### [Exercise brief]
Print, from the listing below, the lines starting at the line containing "Definition toLowerCaseUnit (c" and ending at the line containing "(** [s.trim()] *)", exactly as they stand, and print nothing else.
______________________________
(** * The job-board filter engine of [src/App.js]

    A shallow embedding of the search/filter engine ([filteredJobs]) and of
    the selection helpers ([addFilter], [removeFilter], [clearFilters]) of
    the single-page job board, with the properties the specification states
    about them, followed by the code around the engine: the hook
    [useDebounced], [loadJobs], [companyJobCounts], the handlers of saved
    jobs and applications, [markNotificationRead], the skills of the profile
    form and the badges of a job card.

    Strings.  A JavaScript string is a sequence of UTF-16 code units.  This
    development restricts strings to code units U+0000..U+00FF (the Basic
    Latin and Latin-1 Supplement blocks), one [ascii] per code unit.  On that
    range [String.prototype.toLowerCase] acts code unit by code unit and
    [String.prototype.trim] removes the seven white-space code units listed
    in [isWhiteSpace].  Context-sensitive case mappings of other scripts are
    outside this model. *)

From Stdlib Require Import List Bool Arith NArith Lia Ascii String.
Import ListNotations.
Open Scope string_scope.

(** ** JavaScript string primitives used by the engine *)

Module JsString.

Definition inRange (lo hi n : N) : bool := ((lo <=? n) && (n <=? hi))%N.

(** Code units with a lower-case counterpart: A-Z, and U+00C0..U+00DE
    except the multiplication sign U+00D7. *)
Definition isUpperCase (c : ascii) : bool :=
  let n := N_of_ascii c in
  inRange 65 90 n || (inRange 192 222 n && negb (n =? 215)%N).

Definition toLowerCaseUnit (c : ascii) : ascii :=
  if isUpperCase c then ascii_of_N (N_of_ascii c + 32) else c.

(** [s.toLowerCase()] *)
Fixpoint toLowerCase (s : string) : string :=
  match s with
  | EmptyString => EmptyString
  | String c s' => String (toLowerCaseUnit c) (toLowerCase s')
  end.

(** White space and line terminators below U+0100: TAB, LF, VT, FF, CR,
    SPACE and NO-BREAK SPACE. *)
Definition isWhiteSpace (c : ascii) : bool :=
  let n := N_of_ascii c in
  inRange 9 13 n || (n =? 32)%N || (n =? 160)%N.

Definition isEmpty (s : string) : bool :=
  match s with EmptyString => true | String _ _ => false end.

Fixpoint trimStart (s : string) : string :=
  match s with
  | EmptyString => EmptyString
  | String c s' => if isWhiteSpace c then trimStart s' else s
  end.

Fixpoint trimEnd (s : string) : string :=
  match s with
  | EmptyString => EmptyString
  | String c s' =>
      let r := trimEnd s' in
      if isWhiteSpace c && isEmpty r then EmptyString else String c r
  end.

(** [s.trim()] *)
Definition trim (s : string) : string := trimEnd (trimStart s).

(** [s.includes(searchString)]: some position of [s] starts an occurrence
    of [searchString]. *)
Fixpoint includes (s searchString : string) : bool :=
  String.prefix searchString s
  || match s with
     | EmptyString => false
     | String _ s' => includes s' searchString
     end.

(** Two code units that are the same letter in possibly different case. *)
Definition caseVariantUnit (c1 c2 : ascii) : bool :=
  Ascii.eqb c1 c2
  || (isUpperCase c1 && (N_of_ascii c2 =? N_of_ascii c1 + 32)%N)
  || (isUpperCase c2 && (N_of_ascii c1 =? N_of_ascii c2 + 32)%N).

(** Two strings that differ only in letter case. *)
Fixpoint differOnlyInCase (s1 s2 : string) : bool :=
  match s1, s2 with
  | EmptyString, EmptyString => true
  | String c1 r1, String c2 r2 => caseVariantUnit c1 c2 && differOnlyInCase r1 r2
  | _, _ => false
  end.

(** A string made of white space only (the empty string included). *)
Fixpoint onlyWhiteSpace (s : string) : bool :=
  match s with
  | EmptyString => true
  | String c s' => isWhiteSpace c && onlyWhiteSpace s'
  end.

(** [t] occurs in [s] as a contiguous substring. *)
Definition isSubstringOf (t s : string) : Prop :=
  exists pre post, s = pre ++ t ++ post.

End JsString.

Import JsString.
______________________________
### [Response]
Definition toLowerCaseUnit (c : ascii) : ascii :=
  if isUpperCase c then ascii_of_N (N_of_ascii c + 32) else c.

(** [s.toLowerCase()] *)
Fixpoint toLowerCase (s : string) : string :=
  match s with
  | EmptyString => EmptyString
  | String c s' => String (toLowerCaseUnit c) (toLowerCase s')
  end.

(** White space and line terminators below U+0100: TAB, LF, VT, FF, CR,
    SPACE and NO-BREAK SPACE. *)
Definition isWhiteSpace (c : ascii) : bool :=
  let n := N_of_ascii c in
  inRange 9 13 n || (n =? 32)%N || (n =? 160)%N.

Definition isEmpty (s : string) : bool :=
  match s with EmptyString => true | String _ _ => false end.

Fixpoint trimStart (s : string) : string :=
  match s with
  | EmptyString => EmptyString
  | String c s' => if isWhiteSpace c then trimStart s' else s
  end.

Fixpoint trimEnd (s : string) : string :=
  match s with
  | EmptyString => EmptyString
  | String c s' =>
      let r := trimEnd s' in
      if isWhiteSpace c && isEmpty r then EmptyString else String c r
  end.

(** [s.trim()] *)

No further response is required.